Die Aussicht auf ein demokratisch dominiertes Repräsentantenhaus könnte viele Republikaner in die Wahllokale treiben.
Bei vielen US-Amerikanern ist nicht nur deshalb der Unmut über die Regierung groß. Doch der »Widerstand«, wie sich die Opposition seit der Wahl Trumps vor knapp zwei Jahren in halbironischer Anlehnung an die populären Star-Wars-Filme nennt, könnte dennoch bei den US-amerikanischen Kongresswahlen scheitern. Die Republikaner profitieren von strukturellen Bedingungen im politischen System der USA. Die könnten dafür sorgen, dass die Demokraten am 6. November landesweit zwar vier oder fünf Prozentpunkte mehr Stimmen holen als die Republikaner, aber dennoch nicht die Mehrheit im Repräsentantenhaus zurückerobern. Wenn die Republikaner die Mehrheit im Repräsentantenhaus oder im Senat verlieren, könnte das die Präsidentschaft von Trump deutlich erschweren .

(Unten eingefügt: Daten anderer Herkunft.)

Record L1BatchMetadata := mkMetadata {
  md_root_hash : H256;
  md_rollup_last_leaf_index : Z;
  md_initial_writes_compressed : option Bytes;
  md_repeated_writes_compressed : option Bytes;
  md_commitment : H256;
  md_l2_l1_merkle_root : H256;
  md_block_meta_params : L1BatchMetaParameters;
  md_aux_data_hash : H256;
  md_meta_parameters_hash : H256;
  md_pass_through_data_hash : H256;
  md_events_queue_commitment : option H256;
  md_bootloader_initial_content_commitment : option H256;
  md_state_diffs_compressed : Bytes;
  md_state_diff_hash : option H256;
  md_local_root : option H256;
  md_aggregation_root : option H256;
  md_da_inclusion_data : option Bytes;
}.

Record L1BatchWithMetadata := mkWithMetadata {
  bm_header : L1BatchHeader;
  bm_metadata : L1BatchMetadata;
  bm_raw_published_factory_deps : list Bytes;
}.

Record L1BatchTreeData := mkTreeData {
  td_hash : H256;
  td_rollup_last_leaf_index : Z;
}.

Class CommitmentApi := {
  CommitmentInput : Type;
  (** [CommitmentInput::PostBoojum]: common input, system logs, state diffs,
      auxiliary commitments, blob hashes and aggregation root *)
  PostBoojum : CommitmentCommonInput → list H256 → list (Address * Z * Z * Z) → AuxCommitments →
               list (H256 * H256) → H256 → CommitmentInput;
  for_genesis_batch : H256 → Z → BaseSystemContractsHashes → Z → CommitmentInput;
  input_common : CommitmentInput → CommitmentCommonInput;
  L1BatchCommitment : Type;
  commitment_new : CommitmentInput → L1BatchCommitment;
  artifacts : L1BatchCommitment → L1BatchCommitmentArtifacts;
  meta_parameters : L1BatchCommitment → L1BatchMetaParameters;
  num_blobs_required : Z → Z;
  (** [L1BatchHeader::priority_ops_onchain_data_hash] *)
  priority_ops_onchain_data_hash : L1BatchHeader → H256;
  (** the field of [PriorityOpOnchainData] *)
  onchain_data_hash : Bytes → H256;
  serialize_commitments : list H256 → Bytes;
}.

(** A commitment input has its common part, and the artifacts of a post-Boojum
    input have its auxiliary commitments. *)
Class CommitmentLaws `{CommitmentApi} : Prop := {
  common_post c logs diffs aux blobs root : input_common (PostBoojum c logs diffs aux blobs root) = c;
  artifacts_post c logs diffs aux blobs root :
    ca_aux_commitments (artifacts (commitment_new (PostBoojum c logs diffs aux blobs root))) = Some aux;
}.

Class MerkleApi := {
  MerkleTree : Type;
  tree_empty : MerkleTree;
  push_hash : H256 → MerkleTree → MerkleTree;
  (** [merkle_root_and_paths_for_range(..count)]: none where it panics *)
  merkle_root_and_paths_for_range : nat → MerkleTree → option (H256 * list (option H256) * list (option H256));
  hashes_prefix : nat → MerkleTree → list H256;
}.

(** The tree has the hashes that were pushed, in order, and has paths for every
    prefix of them. *)
Class MerkleLaws `{MerkleApi} := {
  leaves : MerkleTree → list H256;
  leaves_empty : leaves tree_empty = [];
  leaves_push h t : leaves (push_hash h t) = leaves t ++ [h];
  hashes_prefix_take n t : hashes_prefix n t = take n (leaves t);
  paths_defined n t : (n <= length (leaves t))%nat → is_Some (merkle_root_and_paths_for_range n t);
}.

Class Random (W : Type) := h256_random : W → H256 * W.

(** ** [contracts/mod.rs]: the calls *)
Record StoredBatchInfo := mkStoredBatchInfo {
  sbi_batchNumber : Z;
  sbi_batchHash : H256;
  sbi_indexRepeatedStorageChanges : Z;
  sbi_numberOfLayer1Txs : Z;
  sbi_priorityOperationsHash : H256;
  sbi_l2LogsTreeRoot : H256;
  sbi_timestamp : Z;
  sbi_commitment : H256;
}.

Record CommitBatchInfo := mkCommitBatchInfo {
  cbi_batchNumber : Z;
  cbi_timestamp : Z;
  cbi_indexRepeatedStorageChanges : Z;
  cbi_newStateRoot : H256;
  cbi_numberOfLayer1Txs : Z;
  cbi_priorityOperationsHash : H256;
  cbi_bootloaderHeapInitialContentsHash : H256;
  cbi_eventsQueueStateHash : H256;
  cbi_systemLogs : Bytes;
  cbi_operatorDAInput : Bytes;
}.

Record PriorityOpsBatchInfo := mkPriorityOps {
  po_leftPath : list H256;
  po_rightPath : list H256;
  po_itemHashes : list H256;
}.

23 Sitze müssen die Demokraten im Repräsentantenhaus dazugewinnen, um die untere Kammer unter ihre Kontrolle zu bringen. Eigentlich gibt es dafür dieses Jahr gute Voraussetzungen. Seit dem Zweiten Weltkrieg hat die Partei des jeweils regierenden Präsidenten bei den Midterm-Wahlen im Durchschnitt 28 Sitze verloren. Die Republikaner profitieren dieses Jahr zudem weniger vom Bonus des Amtsinhabers, weil eine Rekordzahl von 37 Abgeordneten – unter anderem, weil die »Tea Party«-Bewegung in der Krise ist – ihren Rückzug aus der Politik angekündigt und so offene Sitze hinterlassen hat.
Auch die hohe Zahl demokratischer Kandidaten zeigt: Mit Verve rennt die Partei dieses Jahr gegen die Trump-Regierung an. Sie hat so viele Kandidaten rekrutiert wie noch nie. 1 706 Politikerinnen und Politiker traten bei den Vorwahlen an. Der bisherige Kandidatenrekord wurde 2010 von den Republikanern mit 1 688 Vorwahlteilnehmern aufgestellt. Viele Frauen, die landesweit am Tag von Donald Trumps Amtseinführung mit dem »Women’s March« auf die Straße gingen, kandidieren bei den Demokraten. Sie brachen den bisherigen Rekord weiblicher Beteiligung aus dem »Jahr der Frau« 1992. 356 Frauen traten bei den Vorwahlen der Demokraten an, 183 von ihnen setzten sich durch und stehen nun am 6. November zur Wahl.
Zum ersten Mal könnte es bei den diesjährigen Midterm-Wahlen mehr als fünf Milliarden Dollar an Parteispenden geben. Laut einer Analyse der New York Times liegen die Demokraten vor den Republikanern im Spendensammeln mit insgesamt 1,3 zu 1,2 Milliarden Dollar. Zu dieser Summe gehören Spenden an Kandidaten, Parteikomitees und political action committees – private Gruppen, die bestimmte Themen oder Arten von Kandidaten unterstützen. Vor allem in umkämpften Bezirken übertrumpften die Kandidaten der Demokraten ihre republikanischen Gegner. Die nationalen Parteikomitees der Republikaner gleichen dies durch Großspenden der Industrie aus. Anonyme Großspenden hat die New York Times nicht einberechnet.
Ein Wahlerfolg der Demokraten ist dennoch unsicher. Der Datenjournalist Nate Silver von der Nachrichtenwebsite Fivethirtyeight schätzt, dass die Demokraten landesweit mit mehr als sechs Prozentpunkten Vorsprung gewinnen müssten, um die Mehrheit der Mandate im Repräsentantenhaus zu erhalten. Wollten sie die Mehrheit im Senat zurückgewinnen, müssten es sogar zwölf bis 13 Prozentpunkte sein.